**WHAT TO PRODUCE**
Only the line containing "assert (r' = r)" and the lines after it, through the end of the data below, are to be returned, each exactly as it stands.

= Beginning of Section =

Lemma record_event_offset role r e : record_event role r = Ok (Some e) → ev_offset e = rec_Offset r.
Proof.
  unfold record_event. intros H. reader_inv; done.
Qed.

Definition newest_event (es : list event) (e : event) : Prop :=
  e ∈ es ∧ ∀ e', e' ∈ es → ev_key e' = ev_key e → ev_offset e' ≤ ev_offset e.

Lemma held_fold_inv es b k :
  (∀ k, held b k = None) →
  match held (fold_left apply_event es b) k with
  | Some e => newest_event es e ∧ ev_key e = k
  | None => ∀ e, e ∈ es → ev_key e ≠ k
  end.
Proof.
  intros Hb. induction es as [|e0 es IH] using rev_ind.
  { cbn. rewrite Hb. intros e []%not_elem_of_nil. }
  rewrite fold_left_app. cbn [fold_left]. rewrite held_apply_event. unfold newest_event in *.
  case_decide as Hk.
  - destruct (held (fold_left apply_event es b) k) as [e1|].
    + destruct IH as [[H1 H2] H3].
      destruct (Z.leb_spec (ev_offset e0) (ev_offset e1)); (split; [split|congruence]);
        try (apply elem_of_app; set_solver); intros e' [He'|He']%elem_of_app Hkey.
      * by apply H2.
      * apply list_elem_of_singleton in He' as ->. lia.
      * assert (ev_offset e' ≤ ev_offset e1) by (apply H2; congruence). lia.
      * apply list_elem_of_singleton in He' as ->. lia.
    + split; [split|done]; [apply elem_of_app; set_solver|].
      intros e' [He'|He']%elem_of_app Hkey; [by destruct (IH e' He'); congruence|].
      apply list_elem_of_singleton in He' as ->. lia.
  - destruct (held (fold_left apply_event es b) k) as [e1|].
    + destruct IH as [[H1 H2] H3]. split; [split|done]; [apply elem_of_app; by left|].
      intros e' [He'|He']%elem_of_app Hkey; [by apply H2|].
      apply list_elem_of_singleton in He' as ->. congruence.
    + intros e' [He'|He']%elem_of_app; [by apply IH|].
      apply list_elem_of_singleton in He' as ->. congruence.
Qed.

Lemma held_fold es b k e :
  NoDup (map ev_offset es) → (∀ k, held b k = None) →
  held (fold_left apply_event es b) k = Some e ↔ newest_event es e ∧ ev_key e = k.
Proof.
  intros Hd Hb. pose proof (held_fold_inv es b k Hb) as H.
  destruct (held (fold_left apply_event es b) k) as [e1|].
  - destruct H as [[H1 H2] H3]. split; [intros [= <-]; done|].
    intros [[H4 H5] H6]. f_equal. apply (NoDup_map_inj ev_offset es); auto.
    apply Z.le_antisymm; [apply H5|apply H2]; auto; congruence.
  - split; [done|]. intros [[H4 H5] H6]. by destruct (H e).
Qed.

(** ** From events back to records *)

(** The newest record of its key, which is what log compaction keeps. *)
Definition newest (records : list StateRecord) (r : StateRecord) : Prop :=
  r ∈ records ∧ ∀ r', r' ∈ records → rec_Key r' = rec_Key r → rec_Offset r' ≤ rec_Offset r.

(** The offsets of one partition are distinct. *)
Definition offsets_distinct (records : list StateRecord) : Prop := NoDup (map rec_Offset records).

Definition event_state_key (role : Role) (k : option MemberID) : Key :=
  match k with Some m => RegistrationKey role m | None => LeaseKey role end.

Lemma record_event_key role r e :
  record_event role r = Ok (Some e) → DecodeKey (rec_Key r) = Ok (event_state_key role (ev_key e)).
Proof.
  unfold record_event. intros H. destruct (DecodeKey (rec_Key r)) as [key|] eqn:E; cbn in H; [|done].
  pose proof E as [[_ Hk] _]%DecodeKey_inv. f_equal. case_decide as Hrole; [done|].
  destruct key as [kind kr km]. cbn in *. subst kr.
  destruct Hk as [[-> _]|[-> ->]]; cbn in H; reader_inv; done.
Qed.

Lemma record_events_Ok role records es :
  record_events role records = Ok es →
  (∀ r, r ∈ records → ∃ o, record_event role r = Ok o ∧ ∀ e, o = Some e → e ∈ es) ∧
  (∀ e, e ∈ es → ∃ r, r ∈ records ∧ record_event role r = Ok (Some e)).
Proof.
  revert es. induction records as [|r records IH]; cbn [record_events]; intros es H; reader_inv.
  { split; [by intros ? ?%not_elem_of_nil|by intros ? ?%not_elem_of_nil]. }
  destruct (IH _ H0) as [IH1 IH2]. split.
  - intros r' [->|Hr']%elem_of_cons.
    + eexists. split; [done|]. intros e ->. cbn. set_solver.
    + destruct (IH1 r' Hr') as (o & Ho & Hin). exists o. split; [done|].
      intros e He. apply elem_of_app. auto.
  - intros e [He|He]%elem_of_app.
    + exists r. split; [set_solver|]. destruct x as [e'|]; cbn in He; [|set_solver].
      apply list_elem_of_singleton in He as ->. done.
    + destruct (IH2 e He) as (r' & ? & ?). exists r'. set_solver.
Qed.

Lemma record_events_offsets role records es :
  record_events role records = Ok es → map ev_offset es `sublist_of` map rec_Offset records.
Proof.
  revert es. induction records as [|r records IH]; cbn [record_events]; intros es H; reader_inv; [done|].
  destruct x as [e|]; cbn.
  - rewrite (record_event_offset _ _ _ H). by apply sublist_skip, IH.
  - by apply sublist_cons, IH.
Qed.

Lemma record_events_is_ok role records :
  (∀ r, r ∈ records → ∃ o, record_event role r = Ok o) → ∃ es, record_events role records = Ok es.
Proof.
  induction records as [|r records IH]; intros H; [by exists []|].
  destruct (H r) as [o Ho]; [set_solver|]. destruct IH as [es Hes]; [set_solver|].
  cbn. rewrite Ho. cbn. rewrite Hes. cbn. eauto.
Qed.

Lemma newest_exists records r :
  r ∈ records → ∃ r', newest records r' ∧ rec_Key r' = rec_Key r.
Proof.
  intros Hr. destruct (list_argmax rec_Offset (filter (λ r', rec_Key r' = rec_Key r) records))
    as (x & [Hk Hx]%list_elem_of_filter & Hm).
  { apply (elem_of_not_nil r). by apply list_elem_of_filter. }
  exists x. split; [split; [done|]|done]. intros r' Hr' Hk'. apply Hm, list_elem_of_filter.
  split; [congruence|done].
Qed.

(** The newest event of a key comes from the newest record of that key. *)
Lemma newest_event_record role records es e :
  offsets_distinct records → record_events role records = Ok es →
  newest_event es e ↔ ∃ r, newest records r ∧ record_event role r = Ok (Some e).
Proof.
  intros Hd Hes. destruct (record_events_Ok _ _ _ Hes) as [H1 H2].
  assert (∀ r1 r2 e1 e2, record_event role r1 = Ok (Some e1) → record_event role r2 = Ok (Some e2) →
    rec_Key r1 = rec_Key r2 ↔ ev_key e1 = ev_key e2) as Hkey.
  { intros r1 r2 e1 e2 Hr1 Hr2. pose proof (record_event_key _ _ _ Hr1) as K1.
    pose proof (record_event_key _ _ _ Hr2) as K2. split; intros Hk.
    - rewrite Hk, K2 in K1. injection K1 as K1. by destruct (ev_key e1), (ev_key e2); simplify_eq/=.
    - apply DecodeKey_inv in K1 as [_ ->], K2 as [_ ->]. by rewrite Hk. }
  split.
  - intros [He Hmax]. destruct (H2 e He) as (r & Hr & Hre). exists r. split; [split; [done|]|done].
    intros r' Hr' Hk. destruct (H1 r' Hr') as (o & Ho & Hin).
    assert (∃ e', o = Some e') as [e' ->].
    { destruct o as [e'|]; [by eauto|]. pose proof (record_event_key _ _ _ Hre) as K.
      rewrite <- Hk in K. unfold record_event in Ho. rewrite K in Ho. cbn in Ho.
      rewrite decide_False in Ho by (destruct (ev_key e); naive_solver). reader_inv. }
    rewrite <- (record_event_offset _ _ _ Ho), <- (record_event_offset _ _ _ Hre).
    apply Hmax; [by apply Hin|]. by apply (Hkey r' r).
  - intros (r & [Hr Hmax] & Hre). destruct (H1 r Hr) as (o & Ho & Hin).
    assert (o = Some e) as -> by congruence. split; [by apply Hin|]. intros e' He' Hk.
    destruct (H2 e' He') as (r' & Hr' & Hre').
    rewrite (record_event_offset _ _ _ Hre), (record_event_offset _ _ _ Hre').
    apply Hmax; [done|]. by apply (Hkey r' r e' e).
Qed.

Lemma held_ext b b' :
  builder_role b = builder_role b' → (∀ k, held b k = held b' k) → b = b'.
Proof.
  destruct b as [r ms l], b' as [r' ms' l']. cbn. intros -> H. f_equal.
  - apply map_eq. intros m. specialize (H (Some m)). cbn in H.
    destruct (ms !! m), (ms' !! m); simplify_eq/=; done.
  - specialize (H None). cbn in H. by destruct l as [[]|], l' as [[]|]; simplify_eq/=.
Qed.

Lemma fold_role es b : builder_role (fold_left apply_event es b) = builder_role b.
Proof.
  revert b. induction es as [|e es IH]; intros b; [done|]. cbn. by rewrite IH, apply_event_role.
Qed.

Lemma held_new role k : held (NewRoleStateBuilder role) k = None.
Proof. destruct k; [cbn; by rewrite lookup_empty|done]. Qed.

(** The builder after a run, key by key. *)
Lemma Apply_all_held role records b k e :
  offsets_distinct records → Apply_all (NewRoleStateBuilder role) records = Ok b →
  held b k = Some e ↔ (∃ r, newest records r ∧ record_event role r = Ok (Some e)) ∧ ev_key e = k.
Proof.
  intros Hd H. rewrite Apply_all_events in H. reader_inv. cbn in H.
  rewrite held_fold; [by rewrite newest_event_record|..|apply held_new].
  eapply sublist_NoDup; [done|by eapply record_events_offsets].
Qed.

Lemma BuildRoleState_Ok role records s :
  BuildRoleState role records = Ok s ↔
  ∃ b, Apply_all (NewRoleStateBuilder role) records = Ok b ∧ s = Build b.
Proof. unfold BuildRoleState. rewrite rbind_Ok. naive_solver. Qed.

(** ** The fold depends on the newest record of every key only *)

(** [records'] is [records] in another order, or compacted: it holds nothing else, and it keeps the
    newest record of every key. *)
Definition compacted (records records' : list StateRecord) : Prop :=
  records' ⊆ records ∧ offsets_distinct records' ∧ ∀ r, newest records r → r ∈ records'.

Lemma newest_compacted records records' r :
  offsets_distinct records → compacted records records' → newest records r ↔ newest records' r.
Proof.
  intros Hd (Hsub & _ & Hnew). split.
  - intros H. split; [by apply Hnew|]. intros r' Hr'. apply H. by apply Hsub.
  - intros [Hr Hmax]. split; [by apply Hsub|].
    destruct (newest_exists records r) as (r' & Hr' & Hk); [by apply Hsub|].
    assert (rec_Offset r' ≤ rec_Offset r) as Hle by (apply Hmax; auto).
    assert (rec_Offset r ≤ rec_Offset r') as Hge by (apply Hr'; auto).
    assert (r' = r) as -> by (apply (NoDup_map_inj rec_Offset records); [done|apply Hr'|auto|lia]).
    apply Hr'.
Qed.

Lemma Apply_all_compacted role records records' b :
  offsets_distinct records → compacted records records' →
  Apply_all (NewRoleStateBuilder role) records = Ok b →
  Apply_all (NewRoleStateBuilder role) records' = Ok b.
Proof.
  intros Hd Hc H. pose proof Hc as (Hsub & Hd' & _).
  assert (∃ b', Apply_all (NewRoleStateBuilder role) records' = Ok b') as [b' Hb'].
  { rewrite Apply_all_events in H. reader_inv. apply record_events_Ok in H as [H _].
    destruct (record_events_is_ok role records') as [es Hes].
    { intros r Hr. destruct (H r) as (o & ? & _); eauto. }
    rewrite Apply_all_events. cbn. rewrite Hes. by eexists. }
  rewrite Hb'. f_equal. apply held_ext.
  - rewrite Apply_all_events in H, Hb'. reader_inv. by rewrite !fold_role.
  - intros k. apply option_eq. intros e.
    rewrite (Apply_all_held role records' b'), (Apply_all_held role records b) by done.
    by setoid_rewrite (newest_compacted records records' _ Hd Hc).
Qed.

(** C36: the fold gives the same role state for any order of the records, and for any compaction of
    the log that keeps the newest record of every key. *)
Theorem BuildRoleState_compaction role records records' s :
  offsets_distinct records → compacted records records' →
  BuildRoleState role records = Ok s → BuildRoleState role records' = Ok s.
Proof.
  intros Hd Hc (b & Hb & ->)%BuildRoleState_Ok. apply BuildRoleState_Ok. exists b.
  split; [|done]. by eapply Apply_all_compacted.
Qed.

= End of Section =

**RESULT FOR THIS TASK**
    assert (r' = r) as -> by (apply (NoDup_map_inj rec_Offset records); [done|apply Hr'|auto|lia]).
    apply Hr'.
Qed.

Lemma Apply_all_compacted role records records' b :
  offsets_distinct records → compacted records records' →
  Apply_all (NewRoleStateBuilder role) records = Ok b →
  Apply_all (NewRoleStateBuilder role) records' = Ok b.
Proof.
  intros Hd Hc H. pose proof Hc as (Hsub & Hd' & _).
  assert (∃ b', Apply_all (NewRoleStateBuilder role) records' = Ok b') as [b' Hb'].
  { rewrite Apply_all_events in H. reader_inv. apply record_events_Ok in H as [H _].
    destruct (record_events_is_ok role records') as [es Hes].
    { intros r Hr. destruct (H r) as (o & ? & _); eauto. }
    rewrite Apply_all_events. cbn. rewrite Hes. by eexists. }
  rewrite Hb'. f_equal. apply held_ext.
  - rewrite Apply_all_events in H, Hb'. reader_inv. by rewrite !fold_role.
  - intros k. apply option_eq. intros e.
    rewrite (Apply_all_held role records' b'), (Apply_all_held role records b) by done.
    by setoid_rewrite (newest_compacted records records' _ Hd Hc).
Qed.

(** C36: the fold gives the same role state for any order of the records, and for any compaction of
    the log that keeps the newest record of every key. *)
Theorem BuildRoleState_compaction role records records' s :
  offsets_distinct records → compacted records records' →
  BuildRoleState role records = Ok s → BuildRoleState role records' = Ok s.
Proof.
  intros Hd Hc (b & Hb & ->)%BuildRoleState_Ok. apply BuildRoleState_Ok. exists b.
  split; [|done]. by eapply Apply_all_compacted.
Qed.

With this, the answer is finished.